*Material for this task:*
(* ===== verification/ErpcSlot.v ===== *)
(** * Session slots: the data path of eRPC

    The two ends of a connected session of src/thirdparty/eRPC/src: the client's slots with
    enqueue_request (rpc_req.cc), the responses and credit returns (rpc_resp.cc, rpc_cr.cc), the
    packets sent for credits (rpc_kick.cc), the stall queue and the wheel (rpc_queues.cc) and the
    retransmission (rpc_pkt_loss.cc); the server's slots with the requests (rpc_req.cc), the
    requests for responses (rpc_rfr.cc) and enqueue_response (rpc_resp.cc).

    Time is not part of the state: which packets of the wheel are due, which requests have timed
    out and whether the session is congested are arguments.  A packet is built when the code
    enqueues it for transmission.  Continuations and handlers run in the foreground. *)

From Stdlib Require Import ZArith Lia.
From stdpp Require Import base numbers list.
From S2P Require Import Prelude ErpcMsg.
Open Scope Z_scope.

Module ErpcSlot.
Export ErpcMsg.
Local Open Scope m_scope.

Definition run {S A} (o : outcome A) : M S A := match o with Done a => ret a | Fault f => raise f end.

(** ** The client's end *)

(** The arguments of [enqueue_request]; the tag stands for the continuation and its tag. *)
Record enq_req_args_t := { a_req_type : Z; a_req_msgbuf : MsgBuffer; a_resp_msgbuf : MsgBuffer; a_tag : Z }.

Record cslot := {
  cur_req_num_ : Z;
  tx_msgbuf_ : option MsgBuffer;
  resp_msgbuf_ : MsgBuffer;
  tag_ : Z;
  num_tx_ : Z;
  num_rx_ : Z;
  in_wheel_ : list bool;
  wheel_count_ : Z
}.

(** The session and what the endpoint keeps for it.  The free slots are a stack with its top first,
    [wheel_] holds the packets that are in the timing wheel or its ready queue.  [sent] is what has
    been given to the network, [started] and [conts] are the requests put into slots and the
    continuations run, the latest first. *)
Record client := {
  slots : list cslot;
  credits_ : Z;
  sslot_free_vec_ : list nat;
  enq_req_backlog_ : list enq_req_args_t;
  stallq_ : list nat;
  wheel_ : list (nat * Z);
  active_rpcs : list nat;
  local_session_num_ : Z;
  remote_session_num_ : Z;
  sent : list packet;
  started : list (Z * enq_req_args_t);
  conts : list (Z * Z * bytes)
}.

(** *** Assignments *)

Definition set_progress (tx rx : Z) (s : cslot) : cslot :=
  {| cur_req_num_ := cur_req_num_ s; tx_msgbuf_ := tx_msgbuf_ s; resp_msgbuf_ := resp_msgbuf_ s; tag_ := tag_ s;
     num_tx_ := tx; num_rx_ := rx; in_wheel_ := in_wheel_ s; wheel_count_ := wheel_count_ s |}.

Definition set_wheel (l : list bool) (n : Z) (s : cslot) : cslot :=
  {| cur_req_num_ := cur_req_num_ s; tx_msgbuf_ := tx_msgbuf_ s; resp_msgbuf_ := resp_msgbuf_ s; tag_ := tag_ s;
     num_tx_ := num_tx_ s; num_rx_ := num_rx_ s; in_wheel_ := l; wheel_count_ := n |}.

Definition set_resp (b : MsgBuffer) (s : cslot) : cslot :=
  {| cur_req_num_ := cur_req_num_ s; tx_msgbuf_ := tx_msgbuf_ s; resp_msgbuf_ := b; tag_ := tag_ s;
     num_tx_ := num_tx_ s; num_rx_ := num_rx_ s; in_wheel_ := in_wheel_ s; wheel_count_ := wheel_count_ s |}.

Definition set_tx (o : option MsgBuffer) (s : cslot) : cslot :=
  {| cur_req_num_ := cur_req_num_ s; tx_msgbuf_ := o; resp_msgbuf_ := resp_msgbuf_ s; tag_ := tag_ s;
     num_tx_ := num_tx_ s; num_rx_ := num_rx_ s; in_wheel_ := in_wheel_ s; wheel_count_ := wheel_count_ s |}.

Definition set_slots (l : list cslot) (c : client) : client :=
  {| slots := l; credits_ := credits_ c; sslot_free_vec_ := sslot_free_vec_ c; enq_req_backlog_ := enq_req_backlog_ c;
     stallq_ := stallq_ c; wheel_ := wheel_ c; active_rpcs := active_rpcs c; local_session_num_ := local_session_num_ c;
     remote_session_num_ := remote_session_num_ c; sent := sent c; started := started c; conts := conts c |}.

Definition set_credits (n : Z) (c : client) : client :=
  {| slots := slots c; credits_ := n; sslot_free_vec_ := sslot_free_vec_ c; enq_req_backlog_ := enq_req_backlog_ c;
     stallq_ := stallq_ c; wheel_ := wheel_ c; active_rpcs := active_rpcs c; local_session_num_ := local_session_num_ c;
     remote_session_num_ := remote_session_num_ c; sent := sent c; started := started c; conts := conts c |}.

Definition set_free (l : list nat) (c : client) : client :=
  {| slots := slots c; credits_ := credits_ c; sslot_free_vec_ := l; enq_req_backlog_ := enq_req_backlog_ c;
     stallq_ := stallq_ c; wheel_ := wheel_ c; active_rpcs := active_rpcs c; local_session_num_ := local_session_num_ c;
     remote_session_num_ := remote_session_num_ c; sent := sent c; started := started c; conts := conts c |}.

Definition set_backlog (l : list enq_req_args_t) (c : client) : client :=
  {| slots := slots c; credits_ := credits_ c; sslot_free_vec_ := sslot_free_vec_ c; enq_req_backlog_ := l;
     stallq_ := stallq_ c; wheel_ := wheel_ c; active_rpcs := active_rpcs c; local_session_num_ := local_session_num_ c;
     remote_session_num_ := remote_session_num_ c; sent := sent c; started := started c; conts := conts c |}.

Definition set_queues (stall : list nat) (w : list (nat * Z)) (act : list nat) (c : client) : client :=
  {| slots := slots c; credits_ := credits_ c; sslot_free_vec_ := sslot_free_vec_ c; enq_req_backlog_ := enq_req_backlog_ c;
     stallq_ := stall; wheel_ := w; active_rpcs := act; local_session_num_ := local_session_num_ c;
     remote_session_num_ := remote_session_num_ c; sent := sent c; started := started c; conts := conts c |}.

Definition set_logs (tx : list packet) (st : list (Z * enq_req_args_t)) (co : list (Z * Z * bytes)) (c : client) : client :=
  {| slots := slots c; credits_ := credits_ c; sslot_free_vec_ := sslot_free_vec_ c; enq_req_backlog_ := enq_req_backlog_ c;
     stallq_ := stallq_ c; wheel_ := wheel_ c; active_rpcs := active_rpcs c; local_session_num_ := local_session_num_ c;
     remote_session_num_ := remote_session_num_ c; sent := tx; started := st; conts := co |}.

Definition slot_at (i : nat) : M client cslot :=
  let* l := gets slots in
  match l !! i with Some s => ret s | None => raise OutOfBounds end.

Definition upd_slot (i : nat) (f : cslot -> cslot) : M client unit :=
  modify (fun c => set_slots (alter f i (slots c)) c).

(** A buffer behind a pointer that may be null. *)
Definition deref {S} (o : option MsgBuffer) : M S MsgBuffer := match o with Some b => ret b | None => raise NullDeref end.

Definition transmit (p : packet) : M client unit := modify (fun c => set_logs (p :: sent c) (started c) (conts c) c).

(** *** Sending *)

Definition enqueue_pkt_tx_burst_st (i : nat) (pkt_idx : Z) : M client unit :=
  let* s := slot_at i in
  let* b := deref (tx_msgbuf_ s) in
  let* p := run (packet_at b pkt_idx) in
  transmit p.

Definition enqueue_wheel_req_st (i : nat) (pkt_num : Z) : M client unit :=
  let* s := slot_at i in
  deref (tx_msgbuf_ s) ;;;
  modify (fun c => set_queues (stallq_ c) (wheel_ c ++ [(i, pkt_num)]) (active_rpcs c) c) ;;;
  upd_slot i (fun s => set_wheel (<[Z.to_nat (pkt_num mod kSessionCredits) := true]> (in_wheel_ s)) (wheel_count_ s + 1) s).

Definition can_bypass_wheel (s : cslot) (uncongested : bool) : bool := (wheel_count_ s =? 0) && uncongested.

Fixpoint kick_req_loop (n : nat) (bypass : bool) (i : nat) : M client unit :=
  match n with
  | O => ret tt
  | S n' =>
      let* s := slot_at i in
      (if bypass then enqueue_pkt_tx_burst_st i (num_tx_ s) else enqueue_wheel_req_st i (num_tx_ s)) ;;;
      upd_slot i (fun s => set_progress (num_tx_ s + 1) (num_rx_ s) s) ;;;
      modify (fun c => set_credits (credits_ c - 1) c) ;;;
      kick_req_loop n' bypass i
  end.

Definition kick_req_st (uncongested : bool) (i : nat) : M client unit :=
  let* credits := gets credits_ in
  p_assert (0 <? credits) ;;;
  let* s := slot_at i in
  let* b := deref (tx_msgbuf_ s) in
  let sending := Z.min credits (u64 (num_pkts_ b - num_tx_ s)) in
  kick_req_loop (Z.to_nat sending) (can_bypass_wheel s uncongested) i.

(** [enqueue_rfr_st]: the header is filled from the first header of the response. *)
Definition enqueue_rfr_st (i : nat) (resp_pkthdr : pkthdr_t) : M client unit :=
  let* s := slot_at i in
  let* dest := gets remote_session_num_ in
  transmit {| p_hdr := format (req_type_ resp_pkthdr) 0 dest kRFR (num_tx_ s) (req_num_ resp_pkthdr); p_data := [] |}.

Fixpoint kick_rfr_loop (n : nat) (i : nat) : M client unit :=
  match n with
  | O => ret tt
  | S n' =>
      let* s := slot_at i in
      enqueue_rfr_st i (get_pkthdr_0 (resp_msgbuf_ s)) ;;;
      upd_slot i (fun s => set_progress (num_tx_ s + 1) (num_rx_ s) s) ;;;
      modify (fun c => set_credits (credits_ c - 1) c) ;;;
      kick_rfr_loop n' i
  end.

Definition kick_rfr_st (i : nat) : M client unit :=
  let* credits := gets credits_ in
  let* s := slot_at i in
  let* b := deref (tx_msgbuf_ s) in
  let total := wire_pkts b (resp_msgbuf_ s) in
  p_assert (0 <? credits) ;;;
  p_assert (num_pkts_ b <=? num_rx_ s) ;;;
  p_assert (num_rx_ s <? total) ;;;
  kick_rfr_loop (Z.to_nat (Z.min credits (u64 (total - num_tx_ s)))) i.

Definition req_pkts_pending (i : nat) : M client bool :=
  let* s := slot_at i in
  let* b := deref (tx_msgbuf_ s) in
  ret (num_tx_ s <? num_pkts_ b).

Definition kick (uncongested : bool) (i : nat) : M client unit :=
  let* pending := req_pkts_pending i in
  if pending then kick_req_st uncongested i else kick_rfr_st i.

(** *** Requests *)

Definition enqueue_request (uncongested : bool) (args : enq_req_args_t) : M client unit :=
  let* free := gets sslot_free_vec_ in
  match free with
  | [] => modify (fun c => set_backlog (enq_req_backlog_ c ++ [args]) c)
  | i :: rest =>
      modify (set_free rest) ;;;
      let* s := slot_at i in
      p_assert (negb (bool_decide (is_Some (tx_msgbuf_ s)))) ;;;
      let* dest := gets remote_session_num_ in
      let n := u64 (cur_req_num_ s + kSessionReqWindow) in
      let req := a_req_msgbuf args in
      let h0 := fill (a_req_type args) (data_size_ req) dest kReq 0 n (magic_ (get_pkthdr_0 req)) in
      let req := write_hdrs h0 0 req in
      upd_slot i (fun s => {| cur_req_num_ := n; tx_msgbuf_ := Some req; resp_msgbuf_ := a_resp_msgbuf args; tag_ := a_tag args;
                              num_tx_ := 0; num_rx_ := 0; in_wheel_ := in_wheel_ s; wheel_count_ := wheel_count_ s |}) ;;;
      modify (fun c => set_queues (stallq_ c) (wheel_ c) (active_rpcs c ++ [i]) c) ;;;
      modify (fun c => set_logs (sent c) ((n, args) :: started c) (conts c) c) ;;;
      let* credits := gets credits_ in
      if 0 <? credits then kick_req_st uncongested i
      else modify (fun c => set_queues (stallq_ c ++ [i]) (wheel_ c) (active_rpcs c) c)
  end.

(** *** Receiving *)

Definition in_order_client (s : cslot) (h : pkthdr_t) : bool :=
  if negb (req_num_ h =? cur_req_num_ s) then false
  else if negb (pkt_num_ h =? num_rx_ s) then false
  else if num_tx_ s <=? pkt_num_ h then false
  else negb (default false (in_wheel_ s !! Z.to_nat (pkt_num_ h mod kSessionCredits))).

Definition bump_credits : M client unit :=
  let* n := gets credits_ in
  p_assert (n <? kSessionCredits) ;;;
  modify (set_credits (n + 1)).

Definition process_expl_cr_st (uncongested : bool) (i : nat) (h : pkthdr_t) : M client unit :=
  let* s := slot_at i in
  p_assert (req_num_ h <=? cur_req_num_ s) ;;;
  if negb (in_order_client s h) then ret tt
  else
    bump_credits ;;;
    upd_slot i (fun s => set_progress (num_tx_ s) (num_rx_ s + 1) s) ;;;
    let* pending := req_pkts_pending i in
    when_ pending (kick_req_st uncongested i).

(** The slot is free: the next request of the backlog gets it, and the continuation runs. *)
Definition finish_resp (uncongested : bool) (i : nat) : M client unit :=
  let* s := slot_at i in
  p_assert (wheel_count_ s =? 0) ;;;
  upd_slot i (set_tx None) ;;;
  modify (fun c => set_queues (stallq_ c) (wheel_ c) (filter (fun k => k <> i) (active_rpcs c)) c) ;;;
  let* free := gets sslot_free_vec_ in
  p_assert (length free <? Z.to_nat kSessionReqWindow)%nat ;;;
  modify (set_free (i :: free)) ;;;
  let* backlog := gets enq_req_backlog_ in
  (match backlog with
   | [] => ret tt
   | args :: _ =>
       let* free := gets sslot_free_vec_ in
       p_assert (length free =? 1)%nat ;;;
       enqueue_request uncongested args ;;;
       modify (fun c => set_backlog (tail (enq_req_backlog_ c)) c)
   end) ;;;
  let b := resp_msgbuf_ s in
  modify (fun c => set_logs (sent c) (started c) ((cur_req_num_ s, tag_ s, take (Z.to_nat (data_size_ b)) (data b)) :: conts c) c).

(** The header and the data of a packet that is the whole response. *)
Definition copy_small_resp (b : MsgBuffer) (p : packet) : outcome MsgBuffer :=
  let n := Z.to_nat (msg_size_ (p_hdr p)) in
  if (n <=? length (p_data p))%nat && (n <=? length (data b))%nat
  then Done (set_data (write_at 0 (take n (p_data p)) (data b)) (set_hdrs (p_hdr p :: tail (hdrs b)) b))
  else Fault OutOfBounds.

*What you will do:* After locating the line with "From stdpp Require Import base numbers list." above, return that line and every later line through the one with "sslot_free_vec_ : list nat;", word for word and with nothing else.

*Answer to this problem:*
From stdpp Require Import base numbers list.
From S2P Require Import Prelude ErpcMsg.
Open Scope Z_scope.

Module ErpcSlot.
Export ErpcMsg.
Local Open Scope m_scope.

Definition run {S A} (o : outcome A) : M S A := match o with Done a => ret a | Fault f => raise f end.

(** ** The client's end *)

(** The arguments of [enqueue_request]; the tag stands for the continuation and its tag. *)
Record enq_req_args_t := { a_req_type : Z; a_req_msgbuf : MsgBuffer; a_resp_msgbuf : MsgBuffer; a_tag : Z }.

Record cslot := {
  cur_req_num_ : Z;
  tx_msgbuf_ : option MsgBuffer;
  resp_msgbuf_ : MsgBuffer;
  tag_ : Z;
  num_tx_ : Z;
  num_rx_ : Z;
  in_wheel_ : list bool;
  wheel_count_ : Z
}.

(** The session and what the endpoint keeps for it.  The free slots are a stack with its top first,
    [wheel_] holds the packets that are in the timing wheel or its ready queue.  [sent] is what has
    been given to the network, [started] and [conts] are the requests put into slots and the
    continuations run, the latest first. *)
Record client := {
  slots : list cslot;
  credits_ : Z;
  sslot_free_vec_ : list nat;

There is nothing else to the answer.